Si bien Solomon explora en profundidad todos los tratamientos disponibles, incluidos los alternativos, no intenta develar cuál es el mejor: la enfermedad, explica, es multicausal, y lo que a una persona le sirve, a otra no. Sin embargo, propone un camino que llama ‘forge meaning, construct identity’ (crea significado, construye identidad). En términos simples, esto implica aceptar la depresión como algo propio de la persona afectada, y luego buscarle un sentido.
En su caso personal, ¿qué sentido encontró a todo su sufrimiento?
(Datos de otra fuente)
(* ===== verification/DaemonP2P.v ===== *)
(** * The daemon: peer-to-peer tokens (cmd/daemon/p2p.go, network.go)

    The tokens under which the daemon is registered with a broker: how one is
    derived for a peer, generated, refreshed, listed and removed, and the goroutine
    that keeps a token alive.  What the broker client returns is an argument
    ([broker_calls]).

    [p2p_token_not_refreshed] shows that the goroutine removes a token before its
    first refresh, although the interval is meant to keep it alive. *)

From S2P Require Import Prelude GoErr Strconv Encoding Process Wire Pb Route Version Crypto Fingerprint Enigma Serde Transport Bolt Engine Storage RelayToken DaemonNet NetIP BrokerCodec Daemon.
#[local] Open Scope dm_scope.

(** [30 * time.Second] *)
Definition p2pTokenRefreshInterval : Z := 30 * Second.

(** [encoding/hex]'s errors. *)
Definition illegal_hex : error := errorf "encoding/hex: invalid string".

(** [BrokerClient.Client], [Client.Echo] and [Client.Register] with a token. *)
Record broker_calls := mkCalls {
  bk_client : result unit; bk_echo : result unit; bk_register : option bytes -> result bytes
}.

Section p2p.
Context `{Crypto} `{ProtoRuntime} `{Bolt}.

(** ** Deriving a token for a peer *)

Definition parsePeerPubB64ToRaw (s : bytes) : result bytes :=
  match decodePeerPubKey s with
  | Err e => Err e
  | Ok pub =>
      match x509_ParsePKIXPublicKey pub with
      | None => Err (wrapf "parse PKIX" (errorf "x509"))
      | Some (KeyEd25519 ed) => Ok ed
      | Some KeyOther => Err (errorf "not an ed25519 public key")
      end
  end.

(** The part of [deriveP2PToken] that has found no stored token. *)
Definition static_token (peerPubB64 : bytes) : dm (result bytes) :=
  let! mine := call_opt store_PublicKey in
  match mine with
  | Err e => dret (Err (wrapf "get identity" e))
  | Ok myPubPKIX =>
      match parsePeerPubB64ToRaw (Base64 myPubPKIX) with
      | Err e => dret (Err (wrapf "decode local public key" e))
      | Ok myPubRaw =>
          match parsePeerPubB64ToRaw peerPubB64 with
          | Err e => dret (Err e)
          | Ok peerPubRaw => dret (map_err (wrapf "derive static token") (TokenFromKeys myPubRaw peerPubRaw))
          end
      end
  end.

(** [Ok None] is the nil token. *)
Definition deriveP2PToken (peerPubB64 : bytes) : dm (result (option bytes)) :=
  let some r := match r : result bytes with Ok t => Ok (Some t) | Err e => Err e end in
  match peerPubB64 with
  | [] => dret (Ok None)
  | _ =>
      with_store (dret (Err (errorf "storage is not available")))
        (match decodePeerPubKey peerPubB64 with
         | Err e => dret (Err (wrapf "decode peer public key" e))
         | Ok peerPubPKIX =>
             let! found := call (FindSessionByPeer peerPubPKIX) in
             match found with
             | Err e => dret (Err (wrapf "find session by peer" e))
             | Ok [] => let! t := static_token peerPubB64 in dret (some t)
             | Ok sessionID =>
                 let! m := call (GetMeta sessionID RelayTokensKey) in
                 match (match m with Ok m => decodeTokenList (m_value m) | Err _ => [] end) with
                 | t :: _ => dret (Ok (Some t))
                 | [] => let! t := static_token peerPubB64 in dret (some t)
                 end
             end
         end)
  end.

(** ** The list of tokens *)

Definition p2p_value (t : p2pToken) : value :=
  VMap [("token"%string, VStr (pt_Token t)); ("consumed"%string, VBool (pt_Consumed t)); ("ttl"%string, VInt (pt_TTL t));
        ("expiresAt"%string, VTime (pt_ExpiresAt t)); ("mode"%string, VStr (pt_Mode t));
        ("peerPubB64"%string, VStr (pt_PeerPubB64 t))].

Definition GetP2PTokens : dm value :=
  let! l := dget d_p2pTokens in dret (VMap [("tokens"%string, VList (map p2p_value l))]).

Definition emit_p2p : dm unit := let! v := GetP2PTokens in emit EvtP2PTokens [] v.

(** [d.p2pTokens[i].ExpiresAt = ...] for the first token that passes the test. *)
Fixpoint set_expiry (test : p2pToken -> bool) (at_ : Z) (l : list p2pToken) : list p2pToken :=
  match l with
  | [] => []
  | t :: r =>
      if test t
      then mkP2PToken (pt_Token t) (pt_Consumed t) (pt_TTL t) at_ (pt_Mode t) (pt_PeerPubB64 t) (pt_brokerAddr t) :: r
      else t :: set_expiry test at_ r
  end.

(** The list without the first entry that has the token. *)
Fixpoint drop_p2p (token : bytes) (l : list p2pToken) : option (list p2pToken) :=
  match l with
  | [] => None
  | t :: r => if bool_decide (pt_Token t = token) then Some r else cons t <$> drop_p2p token r
  end.

(** The token that serves the request already. *)
Definition reusable (brokerAddr peerPubB64 : bytes) (static : option bytes) (t : p2pToken) : bool :=
  bool_decide (pt_brokerAddr t = brokerAddr) &&
  match static with
  | Some _ => bool_decide (pt_PeerPubB64 t = peerPubB64)
  | None => negb (bool_decide (pt_Mode t = str "static"))
  end.

Definition refreshBrokerRegistration (hexToken : bytes) (c : broker_calls) : result unit :=
  match bk_client c with
  | Err e => Err (wrapf "broker client" e)
  | Ok _ =>
      match bk_echo c with
      | Err e => Err (wrapf "broker echo" e)
      | Ok _ =>
          match hex_DecodeString hexToken with
          | None => Err (wrapf "decode token" illegal_hex)
          | Some token =>
              match bk_register c (Some token) with
              | Err e => Err (wrapf "broker register" e)
              | Ok _ => Ok tt
              end
          end
      end
  end.

(** A new registration: the token in hexadecimal. *)
Definition register_p2p (static : option bytes) (c : broker_calls) : result bytes :=
  match bk_client c with
  | Err e => Err (wrapf "broker client" e)
  | Ok _ =>
      match bk_echo c with
      | Err e => Err (wrapf "broker echo" e)
      | Ok _ => match bk_register c static with Err e => Err (wrapf "broker register" e) | Ok t => Ok (hex t) end
      end
  end.

(** [has_client] is [d.brokerClient != nil]. *)
Definition GenerateP2PToken (has_client : bool) (brokerAddr peerPubB64 : bytes) (c : broker_calls) : dm (result bytes) :=
  if negb has_client then dret (Err (errorf "broker client is not initialized"))
  else if bool_decide (brokerAddr = []) then dret (Err (errorf "broker address is required"))
  else
    let! derived := deriveP2PToken peerPubB64 in
    match derived with
    | Err e => dret (Err e)
    | Ok static =>
        let! l := dget d_p2pTokens in
        match list_find (fun t => reusable brokerAddr peerPubB64 static t = true) l with
        | Some (_, existing) =>
            (match refreshBrokerRegistration (pt_Token existing) c with
             | Err e => addLogEntry "WARN" [P "Failed to refresh existing p2p token: "; PE e]
             | Ok _ =>
                 let! now := time_Now in
                 dset (fun d => set_p2pTokens (set_expiry (reusable brokerAddr peerPubB64 static)
                                  (now + p2pTokenRefreshInterval) (d_p2pTokens d)) d) ;!
                 emit_p2p ;!
                 addLogEntry "INFO" [P "Refreshed p2p token lifetime: "; PB (pt_Token existing)]
             end) ;!
            dret (Ok (pt_Token existing))
        | None =>
            match register_p2p static c with
            | Err e => dret (Err e)
            | Ok hexToken =>
                (match static with
                 | Some t =>
                     if negb (bool_decide (hex t = [])) && negb (bool_decide (hexToken = hex t))
                     then addLogEntry "WARN" [P "Broker assigned a different token than derived: "; PB hexToken;
                                              P " (expected "; PB (hex t); P ")"]
                     else dret tt
                 | None => dret tt
                 end) ;!
                let mode := match static with Some _ => str "static" | None => str "random" end in
                let! now := time_Now in
                dset (fun d => set_p2pTokens (d_p2pTokens d ++
                        [mkP2PToken hexToken false p2pTokenRefreshInterval (now + p2pTokenRefreshInterval) mode peerPubB64
                           brokerAddr]) d) ;!
                emit_p2p ;!
                addLogEntry "INFO" [P "Generated p2p token: "; PB hexToken] ;!
                dret (Ok hexToken)
            end
        end
    end.

Definition RemoveP2PToken (token : bytes) : dm (result unit) :=
  let! l := dget d_p2pTokens in
  match drop_p2p token l with
  | None => dret (Err (errorf "token not found"))
  | Some r =>
      dset (set_p2pTokens r) ;! emit_p2p ;! addLogEntry "INFO" [P "Removed p2p token: "; PB token] ;! dret (Ok tt)
  end.

Definition removeP2PTokenByValue (token : bytes) : dm unit :=
  let! l := dget d_p2pTokens in
  match drop_p2p token l with None => dret tt | Some r => dset (set_p2pTokens r) ;! emit_p2p end.

Definition refreshP2PToken (token : bytes) (c : broker_calls) : dm bool :=
  match bk_client c with
  | Err e => addLogEntry "ERROR" [P "p2p token refresh: broker client: "; PE e] ;! dret false
  | Ok _ =>
      match hex_DecodeString token with
      | None => addLogEntry "ERROR" [P "p2p token refresh: decode token: "; PE illegal_hex] ;! dret false
      | Some raw =>
          match bk_echo c with
          | Err e => addLogEntry "ERROR" [P "p2p token refresh: echo: "; PE e] ;! dret false
          | Ok _ =>
              match bk_register c (Some raw) with
              | Err e => addLogEntry "ERROR" [P "p2p token refresh: register: "; PE e] ;! dret false
              | Ok _ =>
                  let! now := time_Now in
                  dset (fun d => set_p2pTokens (set_expiry (fun t => bool_decide (pt_Token t = token))
                                   (now + p2pTokenRefreshInterval) (d_p2pTokens d)) d) ;!
                  emit_p2p ;! dret true
              end
          end
      end
  end.

(** ** The commands *)

(** [NewBrokerClient] runs when there is no client. *)
Definition handleGenerateP2PToken (id : bytes) (params : result (bytes * bytes)) (client : result unit) (c : broker_calls)
  : dm unit :=
  with_params id params (fun '(brokerAddr, peerPubB64) =>
    match client with
    | Err e => emitError id [P "broker client: "; PE e]
    | Ok _ =>
        let! r := GenerateP2PToken true brokerAddr peerPubB64 c in
        match r with
        | Err e => emitError id [P "generate p2p token: "; PE e]
        | Ok tokenHex =>
            emit EvtResponse id (VMap [("token"%string, VStr tokenHex); ("broker_addr"%string, VStr brokerAddr);
                                       ("peer_pub_b64"%string, VStr peerPubB64)])
        end
    end).

Definition handleRemoveP2PToken (id : bytes) (params : result bytes) : dm unit :=
  with_params id params (fun token =>
    let! r := RemoveP2PToken token in
    match r with Err e => emitError id [PE e] | Ok _ => emit EvtResponse id (ok_status "removed") end).

Definition handleListP2PTokens (id : bytes) : dm unit := let! v := GetP2PTokens in emit EvtResponse id v.

End p2p.

(** ** [runP2PRefresh]

    The goroutine has a ticker and an expiry timer.  A due event is handled before
    time moves past it. *)

Inductive refresh_event := Wait (t : Z) | Tick (refreshed : bool) (expiresAt : Z) | Expire | CtxDone.

Record refresh_loop := mkRefresh {
  rl_now : Z; rl_tick : Z; rl_expiry : option Z; rl_ended : bool; rl_refreshes : nat
}.

(** [scheduleExpiry] at time [now]. *)
Definition scheduleExpiry (now expiresAt : Z) : Z :=
  now + (if expiresAt - now <=? 0 then Second else expiresAt - now).

(** The goroutine of a token generated at [created], started at [now]. *)
Definition runP2PRefresh (created now : Z) : refresh_loop :=
  mkRefresh now (now + p2pTokenRefreshInterval) (Some (scheduleExpiry now (created + p2pTokenRefreshInterval))) false 0.

Definition refresh_step (l : refresh_loop) (e : refresh_event) : option refresh_loop :=
  match e with
  | Wait t =>
      if (rl_now l <? t) && (rl_ended l || (t <=? rl_tick l)) && match rl_expiry l with Some x => t <=? x | None => true end
      then Some (mkRefresh t (rl_tick l) (rl_expiry l) (rl_ended l) (rl_refreshes l)) else None
  | Tick refreshed expiresAt =>
      if negb (rl_ended l) && (rl_tick l <=? rl_now l) then
        Some (if refreshed
              then mkRefresh (rl_now l) (rl_now l + p2pTokenRefreshInterval) (Some (scheduleExpiry (rl_now l) expiresAt))
                     false (S (rl_refreshes l))
              else mkRefresh (rl_now l) (rl_tick l) None true (rl_refreshes l))
      else None
  | Expire =>
      match rl_expiry l with
      | Some x => if x <=? rl_now l then Some (mkRefresh (rl_now l) (rl_tick l) None true (rl_refreshes l)) else None
      | None => None
      end
  | CtxDone => Some (mkRefresh (rl_now l) (rl_tick l) None true (rl_refreshes l))
  end.

Fixpoint refresh_run (l : refresh_loop) (es : list refresh_event) : option refresh_loop :=
  match es with
  | [] => Some l
  | e :: es => match refresh_step l e with Some l' => refresh_run l' es | None => None end
  end.

(** ** Properties *)

(** The goroutine has ended, or it still waits for an expiry that precedes the
    first tick. *)
Definition unrefreshed (expiry : Z) (l : refresh_loop) : Prop :=
  rl_refreshes l = 0%nat /\
  (rl_ended l = true /\ rl_expiry l = None \/
   rl_ended l = false /\ rl_expiry l = Some expiry /\ expiry < rl_tick l /\ rl_now l <= expiry).

Lemma refresh_step_unrefreshed x l e l' : unrefreshed x l -> refresh_step l e = Some l' -> unrefreshed x l'.
Proof.
  destruct l as [now tick ex en n]. unfold unrefreshed. cbn. intros [-> [[-> ->]|(-> & -> & Ht & Hn)]].
  - destruct e as [t|r y| |]; cbn; [|done|done|]; [destruct (_ && _)|]; intros; simplify_eq; cbn; auto.
  - destruct e as [t|r y| |]; cbn.
    + destruct (Z.leb_spec t x); rewrite ?andb_false_r; [|done]. destruct (_ && _); intros; simplify_eq; cbn. auto 10.
    + destruct (Z.leb_spec tick now); [lia|done].
    + destruct (_ <=? _); intros; simplify_eq; cbn; auto.
    + intros; simplify_eq; cbn; auto.
Qed.

Lemma refresh_run_unrefreshed x es : forall l l', unrefreshed x l -> refresh_run l es = Some l' -> unrefreshed x l'.
Proof.
  induction es as [|e es IH]; cbn; intros l l' Hl; [by intros [= <-]|].
  destruct (refresh_step l e) eqn:E; [|done]. by apply IH, (refresh_step_unrefreshed _ _ _ _ Hl E).
Qed.

(** A peer-to-peer token is never refreshed: its expiry, set when it was generated,
    comes before the first tick of a ticker with the same interval, which starts
    later.  Thirty seconds after it was generated the token is gone. *)
Theorem p2p_token_not_refreshed created now es l :
  created < now < created + p2pTokenRefreshInterval ->
  refresh_run (runP2PRefresh created now) es = Some l ->
  rl_refreshes l = 0%nat /\ (created + p2pTokenRefreshInterval < rl_now l -> rl_ended l = true).
Proof.
  intros Hc Hr. destruct (refresh_run_unrefreshed (created + p2pTokenRefreshInterval) es
    (runP2PRefresh created now) l) as [Hn Hl]; [|done|].
  - unfold unrefreshed, runP2PRefresh, scheduleExpiry. cbn. split; [done|right].
    destruct (Z.leb_spec (created + p2pTokenRefreshInterval - now) 0); [lia|].
    split_and!; try done; try (f_equal; lia); lia.
  - split; [done|]. intros. destruct Hl as [[? _]|(_ & _ & _ & ?)]; [done|lia].
Qed.

Lemma p2p_token_not_refreshed_witness :
  let es := [Wait (30 * Second); Expire; Wait (31 * Second)] in
  0 < 1 < 0 + p2pTokenRefreshInterval /\
  exists l, refresh_run (runP2PRefresh 0 1) es = Some l /\ rl_ended l = true.
Proof.
  intros es. split; [vm_compute; auto|]. eexists. split; [reflexivity|].
  refine (proj2 (p2p_token_not_refreshed 0 1 es _ _ eq_refl) _); vm_compute; auto.
Defined.
Lemma sample_verify_runs :
  exists w, verify_run (mkVerify sample_daemon [] [] []) sample_verify = Some w /\
    verdict_summary w = [(Some 2, false); (Some 1, true)].
Proof.
  assert (Hs : verdict_summary <$> verify_run (mkVerify sample_daemon [] [] []) sample_verify
    = Some [(Some 2, false); (Some 1, true)]) by (vm_compute; reflexivity).
  destruct (verify_run _ _) as [w|]; [|discriminate Hs]. exists w. by injection Hs.
Qed.

Lemma verification_sound_witness :
  exists w, verify_run (mkVerify sample_daemon [] [] []) sample_verify = Some w /\
    verdict_summary w = [(Some 2, false); (Some 1, true)] /\
    forall reqID peer, (Asked reqID, peer, Ok tt) ∈ vw_verdicts w -> head (answers_to reqID (vw_answers w)) = Some true.
Proof.
  destruct sample_verify_runs as (w & Hr & Hs). exists w. split; [exact Hr|]. split; [exact Hs|].
  apply (verification_sound sample_daemon sample_verify w); [reflexivity|reflexivity|reflexivity|exact Hr].
Defined.

End sample.
Lemma senders_remove s l : NoDup l -> s ∈ l -> s <> SBroker -> S (senders (filter (.≠ s) l)) = senders l.
Proof.
  unfold senders. induction l as [|x l IH]; intros Hnd Hin Hs; [by apply elem_of_nil in Hin|]. apply NoDup_cons in Hnd as [Hx Hnd].
  destruct (decide (x = s)) as [->|Hne].
  - rewrite (filter_cons_False (.≠ s)) by (intros Hn; by apply Hn). rewrite (filter_cons_True (.≠ SBroker) s) by done. cbn [length].
    by rewrite (filter_without s l).
  - rewrite (filter_cons_True (.≠ s)) by done. apply elem_of_cons in Hin as [->|Hin]; [done|].
    destruct (decide (x = SBroker)) as [->|Hb].
    + rewrite !(filter_cons_False (.≠ SBroker)) by (intros Hn; by apply Hn). by apply IH.
    + rewrite !(filter_cons_True (.≠ SBroker)) by done. cbn [length]. by rewrite IH.
Qed.

Lemma senders_filter s l : (senders (filter (.≠ s) l) <= senders l)%nat.
Proof.
  unfold senders. induction l as [|x l IH]; [done|]. destruct (decide (x = s)) as [->|].
  - rewrite (filter_cons_False (.≠ s)) by (intros Hn; by apply Hn). rewrite IH. rewrite filter_cons. case_match; cbn; lia.
  - rewrite (filter_cons_True (.≠ s)) by done. rewrite !(filter_cons (.≠ SBroker)). case_match; cbn; lia.
Qed.

Lemma errors_fit_step p e p' : errors_fit p -> process_step p e = Some p' -> errors_fit p'.
Proof.
  intros (Hnd & Hb & Hc). destruct e as [s r| | |errs]; cbn [process_step].
  - case_bool_decide as Hin; [|done]. intros [= <-]. pose proof (senders_filter s (p_running p)).
    assert (Hnd' : NoDup (filter (.≠ s) (p_running p))) by (by apply NoDup_filter).
    destruct (sent_error s r) as [e|] eqn:Es; [|split_and!; cbn [p_running p_blocked p_errs]; [done|done|lia]].
    assert (Hs : s <> SBroker) by (by intros ->). pose proof (senders_remove s (p_running p) Hnd Hin Hs).
    destruct (Nat.ltb_spec (length (p_errs p)) errCh_cap); [|lia]. split_and!; cbn [p_running p_blocked p_errs]; [done|done|].
    rewrite length_app. cbn [length]. lia.
  - destruct (p_control p); try done. destruct (p_errs p) as [|e es] eqn:Ee; [done|]. intros [= <-]. rewrite Hb. cbn [length] in Hc.
    split_and!; cbn [p_running p_blocked p_errs]; [done|done|]. rewrite app_nil_r. lia.
  - destruct (p_control p); try done. intros [= <-]. by split_and!.
  - destruct (p_control p); try done. destruct (p_running p); [|done]. destruct (p_blocked p); [|done]. intros [= <-].
    split_and!; cbn [p_running p_blocked p_errs]; [constructor|done|exact Hc].
Qed.

Lemma errors_fit_run p es p' : errors_fit p -> process_run p es = Some p' -> errors_fit p'.
Proof.
  revert p. induction es as [|e es IH]; intros p Hp; cbn [process_run]; [by intros [= <-]|].
  destruct (process_step p e) as [p1|] eqn:E; [|done]. apply IH. by eapply errors_fit_step.
Qed.

Lemma Run_start_servers cfg tls wss broker : NoDup (fst (Run_start cfg tls wss broker)).
Proof.
  unfold Run_start, when.
  destruct (l_Enabled (c_Diagnose cfg)), (l_Enabled (c_WS cfg)), (l_Enabled (c_TCP cfg)), (tl_Enabled (c_TLS cfg)), tls,
    (tl_Enabled (c_WSS cfg)), wss, (bc_Enabled (c_Broker cfg)), broker; apply (bool_decide_unpack _); vm_compute; exact I.
Qed.

(** Once every goroutine has returned, so does [Run]. *)
Lemma stopping_ends rs p startup errs :
  errors_fit p -> p_control p = Stopping startup ->
  exists p', process_run p (map (fun s => SrvReturns s (rs s)) (p_running p) ++ [Waited errs]) = Some p' /\
    p_control p' = Exited (match startup with Some e => Some e | None => errors_Join errs end).
Proof.
  remember (length (p_running p)) as n eqn:En. revert p En. induction n as [|n IH]; intros p En Hp Hc.
  - destruct (p_running p) as [|s l] eqn:Er; [|done]. cbn. destruct Hp as (_ & Hb & _). rewrite Hc, Er, Hb. by eexists.
  - destruct (p_running p) as [|s l] eqn:Er; [done|]. cbn [map app process_run].
    destruct (process_step p (SrvReturns s (rs s))) as [p1|] eqn:E1; cycle 1.
    { exfalso. revert E1. cbn [process_step]. rewrite Er. by rewrite bool_decide_eq_true_2 by left. }
    assert (Hp1 : errors_fit p1) by (by eapply errors_fit_step).
    assert (p_running p1 = l /\ p_control p1 = Stopping startup) as [Hl Hc1].
    { destruct Hp as (Hnd & _). rewrite Er in Hnd. apply NoDup_cons in Hnd as [Hs _].
      revert E1. cbn [process_step]. rewrite Er. rewrite bool_decide_eq_true_2 by left.
      rewrite filter_cons_False by (intros Hn; by apply Hn). rewrite filter_without by done. intros [= <-].
      destruct (sent_error s (rs s)); [|done]. by destruct (_ <? _)%nat. }
    rewrite <- Hl. apply IH; [by rewrite Hl; cbn in En; lia|done|done].
Qed.

(** C23: The relay process ends in order: whatever servers are enabled and however they
    fail, none of their goroutines ever waits to report its error, and once [Run] has
    seen an error or a signal it returns as soon as the remaining servers have
    returned, with the error of the start or with those of the shutdown. *)
Theorem relay_process_ends cfg tls wss broker es p :
  snd (Run_start cfg tls wss broker) = None ->
  process_run (Run_process (fst (Run_start cfg tls wss broker))) es = Some p ->
  p_blocked p = [] /\
  forall startup rs errs, p_control p = Stopping startup ->
    exists p', process_run p (map (fun s => SrvReturns s (rs s)) (p_running p) ++ [Waited errs]) = Some p' /\
      p_control p' = Exited (match startup with Some e => Some e | None => errors_Join errs end).
Proof.
  intros _ Hr.
  assert (Hp : errors_fit p).
  { eapply errors_fit_run; [|exact Hr]. split_and!; [apply Run_start_servers|done|]. unfold Run_process, Run_start, when. cbn [p_running p_errs].
    destruct (l_Enabled (c_Diagnose cfg)), (l_Enabled (c_WS cfg)), (l_Enabled (c_TCP cfg)), (tl_Enabled (c_TLS cfg)), tls,
      (tl_Enabled (c_WSS cfg)), wss, (bc_Enabled (c_Broker cfg)), broker; vm_compute; lia. }
  split; [apply Hp|]. intros startup rs errs Hc. by apply stopping_ends.
Qed.

(** A certificate that cannot be loaded: [Run] returns, and servers that were started
    before are still running. *)
Lemma tls_failure_leaves_servers cfg e wss broker :
  tl_Enabled (c_TLS cfg) = true -> l_Enabled (c_WS cfg) = true ->
  snd (Run_start cfg (Err e) wss broker) = Some (wrapf "load tls config" e) /\ SWS ∈ fst (Run_start cfg (Err e) wss broker).
Proof. intros Ht Hw. unfold Run_start, when. rewrite Ht, Hw. split; [done|]. cbn. set_solver. Qed.

(** ** Witnesses *)

Section sample.
Existing Instances map_lru_ops map_lru_ok.

#[local] Instance map_lru_new : LRUNew map_lru := { lru_New size ttl := mkLRU ∅ ttl }.
#[local] Instance map_lru_new_ok : LRUNewOk map_lru.
Proof. split. intros. cbn. by rewrite lookup_empty. Qed.

(** TCP and WebSockets, [quota] connections in a minute. *)
Definition sample_config (quota : Z) : Config :=
  mkConfig [] (mkListen false []) (mkSessionConfig (600 * Second) 0 0 10 65536)
    (mkLimitConfig false (60 * Second) quota 0) (mkListen true (str ":8888")) (mkListen true (str ":8889"))
    (mkTLS false [] [] []) (mkTLS false [] [] []) (mkBrokerConfig false [] 0).

Definition sample_service (quota : Z) : Service (L := map_lru) :=
  match services_New (sample_config quota) 0 with Ok s => s | Err _ => mkService (NewHub (NewSessionManager 0 0 0) [] 0 None 0) (NewSessionManager 0 0 0) (sample_config 0) 0 end.

Definition sample_ip : bytes := v4prefix ++ be_put 4 3221225985.   (* 192.0.2.1 *)

Definition sample_accepts : list accept_event :=
  [Accepted (TCPAddr_String sample_ip 5000) 1; Accepted (TCPAddr_String sample_ip 5001) 2; AcceptFailed false;
   Accepted (TCPAddr_String sample_ip 5002) 3].

Lemma tcp_quota_enforced_witness :
  map snd (fst (fst (acceptLoop sample_accepts (sv_hub (sample_service 2))))) =
    [Served (Some (1 + 30 * Second)); Served (Some (2 + 30 * Second)); Refused] /\
  extractIP (TCPAddr_String sample_ip 5000) = IP_String sample_ip.
Proof.
  split; [vm_compute; reflexivity|].
  destruct (tcp_quota_enforced (sample_config 2) 0 (sample_service 2) (limiter_New 2 (60 * Second) 0) sample_ip sample_accepts 3)
    as [_ Hkey]; [reflexivity|reflexivity|reflexivity| | |].
  - vm_compute. repeat constructor; discriminate.
  - cbn [sample_accepts accept_calls retains]. split_and!; [intros _ E v Ev..|exact I].
    all: first [vm_compute in Ev; discriminate Ev|vm_compute in E; discriminate E].
  - apply Hkey. discriminate.
Defined.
La depresión me ayudó a ser más sensible, a entender mejor a los otros. Comprendo ahora que el funcionamiento normal de la mente puede ser interrumpido por una enfermedad que te puede hacer actuar de maneras en las que quisieras no actuar, y eso me hace perdonar las alteraciones en los demás. Me ayuda a entender que los cambios de humor en mis hijos no están necesariamente bajo su control y que su conducta debe ser entendida en un contexto. Agradezco cada día en el que me levanto y me siento bien, porque sé cuán doloroso puede ser existir. Esto me hace vivir la vida más intensamente. Lo más importante es que he ganado mucha intimidad conmigo mismo. Me conozco mucho mejor que si nada de esto me hubiera pasado.